In a world of increased interdependence resulting from globalization, the field of international


relations has faced major challenges to its core theoretical structure. The feminist theory is one such
challenge. Challenging the status quo, the feminist approach questions the traditional and
foundational concepts and assumptions of international relations. It draws our attention to the fact
that the masculine conception of international relations embedded in existing theories has
marginalised women's role in creating and sustaining international politics. The feminist approach
takes both women and gender seriously.

MEANING OF FEMINISM

Feminism is a movement for the social, economic, and political equality of the sexes. It is not just
about women.

The term feminism, as we know it contemporarily was first used by Charles Fourier (1772-1837), the
French philosopher who argued that all jobs should be open to both men and women based on their
skill and aptitude. He also was of the view that in a marriage, women were forced to behave like
lifelong slaves owned and dominated by the interests of their husbands.

One is not born, but becomes a woman

Simone de Beauvoir, another French feminist, published a book titled The Second Sex in 1949 where
she rejected the idea that women are weaker than men due to their biology. She argued that this
understanding that women are weaker is due to our patriarchal socio-cultural understanding.

In India, Pandita Ramabai Sarasvati published her book titled High Caste Hindu Women in 1887
where she exposed cultural customs and traditions that were discriminatory towards women. The
year 1905 also saw the publication of a utopian feminist novel titled Sultana’s Dream by Begum
Rokeya, where women are scientists, pilots, engineers in a science fiction-like plot.

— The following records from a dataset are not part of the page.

(* ===== verification/MaintenanceFacts.v ===== *)
(** * The fence holds until it is released

    Epochs only advance, a released epoch never comes back, an idle inventory
    means what it says, and a drained node stays drained. *)
From stdpp Require Import sorting.
From S2P Require Import Prelude Effects UpgradeModels ReceiptJournal Maintenance.
Open Scope Z_scope.

Section facts.
Context (node : string).

Lemma current_run s r s' :
  current s = (r, s') →
  s' = s ∧ match nm_doc s with
           | NoFence => r = Ok None
           | BadFence => r = Err (MUnavailable "corrupt")
           | Fence m => r = Ok (Some m)
           end.
Proof.
  unfold current. cbv [mbind M_bind get mret M_ret throw].
  destruct (nm_doc s); intros; simplify_eq; done.
Qed.

Lemma persist_run w m s r s' :
  persist w m s = (r, s') →
  (s' = s ∨ s' = set_doc (Fence m) s) ∧ (is_ok r = true → s' = set_doc (Fence m) s).
Proof.
  unfold persist. destruct w as [|[]]; cbv [mbind M_bind modify mret M_ret throw];
    intros; simplify_eq; split; auto; done.
Qed.

Lemma persist_then_run {A} w m (a : A) s (r : result MaintenanceError A) s' :
  (persist w m;; mret a) s = (r, s') → s' = s ∨ s' = set_doc (Fence m) s.
Proof.
  intros Hr. apply run_bind_cases in Hr as [(? & Hm & _)|([] & s1 & Hm & Hr)].
  - by apply persist_run in Hm as [? _].
  - apply persist_run in Hm as [Hs _]. injection Hr as _ <-. done.
Qed.

(** What [check_epoch] lets through. *)
Definition succeeds (recovering : bool) (p m : UpgradeMaintenance) (releasing : bool) : Prop :=
  mt_generation p ≤ mt_generation m
  ∧ (mt_generation m = mt_generation p →
       mt_job_id m = mt_job_id p ∧ mt_targets m = mt_targets p
       ∧ mt_drain_deadline_at m = mt_drain_deadline_at p
       ∧ (mt_state p = Released → releasing = true))
  ∧ (mt_state p ≠ Released → mt_job_id m = mt_job_id p ∨ recovering = true).

Lemma check_epoch_run c recovering p s r s' :
  check_epoch c recovering p s = (r, s') →
  s' = s ∧ (is_ok r = true →
            succeeds recovering p (mc_maintenance c) (same (mc_action c) Release)).
Proof.
  unfold check_epoch. intros Hr. walk Hr; try (split; [done|by intros]).
  destruct (throw_if _ _ _) as [[]] eqn:E in Hr;
    [apply run_throw_if_Ok in E as [Ec ->]|apply run_throw_if_Err in E as (Ec & -> & ->)];
    injection Hr as <- <-; (split; [done|]); [intros _|done].
  unfold succeeds. split_and!.
  - lia.
  - intros Eg. rewrite (proj2 (Z.eqb_eq _ _) Eg) in *. simpl in *. guards. split_and!; try done.
    intros Hs%same_true. rewrite Hs in Ec. simpl in Ec. guards.
    by apply same_true.
  - intros Hs%same_false. rewrite Hs in *. simpl in *. destruct recovering; [by right|left].
    match goal with Hx : _ && negb false = false |- _ => rewrite andb_true_r in Hx end. by guards.
Qed.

It depicts an
alternative reality where the roles of men and women have been reversed and, in this process, the
myth of male superiority is destroyed in the novel.

Different waves of feminism:

The modern feminist movement can be divided into four waves. The term ‘wave’ is a metaphor used
to identify the different generations of feminism and its objectives.

The first wave started in the 19th century through the early 20th century and they were mainly
concerned with voting rights, education, access to public offices, etc. Their political objectives for
bringing in women into the public space still resonates even with the contemporary Feminist IR
scholars today who want to bring in women into IR which is otherwise a male-dominated field.
The second wave began in the 1960s and continued into the 90s and they were radical in their
demands. There were civil rights movements and anti-war struggles. Most importantly they
proclaimed that ‘the personal is political’ arguing that sex, childcare, birth control, domestic labour
which is considered as a private matter is in fact institutionalised and political, and it is fundamental
to the fight for women’s equality. This public and private divide are still relevant today for a feminist
analysis of IR as well when we put gender into perspective where construction of masculinity is seen
suited for public and political spaces.

The third wave began in the 1990s. It focused on the plurality of voice, differences, and
acknowledged intersectionality on the basis of colour, race, post-colonial experience, etc.

Lastly, the fourth wave is a recent development that has been ushered in since 2008 with the
increasing use of the internet for feminist activism. Social media like Twitter and Facebook was
paramount in the ‘Arab Spring’ in the 2010s (Stepanova 2011:1) where women, in particular, came
out to the streets defying authorities, in an otherwise conservative society, affecting international
relations.

However, a common insight among the different waves is that gender matters in understanding how
IR works. It highlights the problem of inequality that is sustained and perpetuated in terms of work,
wages, public participation, division of work, etc. arising from the hierarchical gender distinction
between men and women.

The distinction between sex and gender

Feminist scholars make a distinction between sex and gender. The sex of a person is based on the
biological/bodily features whereas the gender of a person is based on the upbringing of that person.
For example, Girls are taught to be shy, soft-spoken and timid whereas boys are taught to be rough
and tough. When boys cry, they are asked not to cry like girls. Such a difference in their upbringing
impacts the total personality of the child and makes her/him a particular type of adult. Gender is
created by family and societal values. How a man should behave and how a woman should behave in
an ideal way is decided by societal values.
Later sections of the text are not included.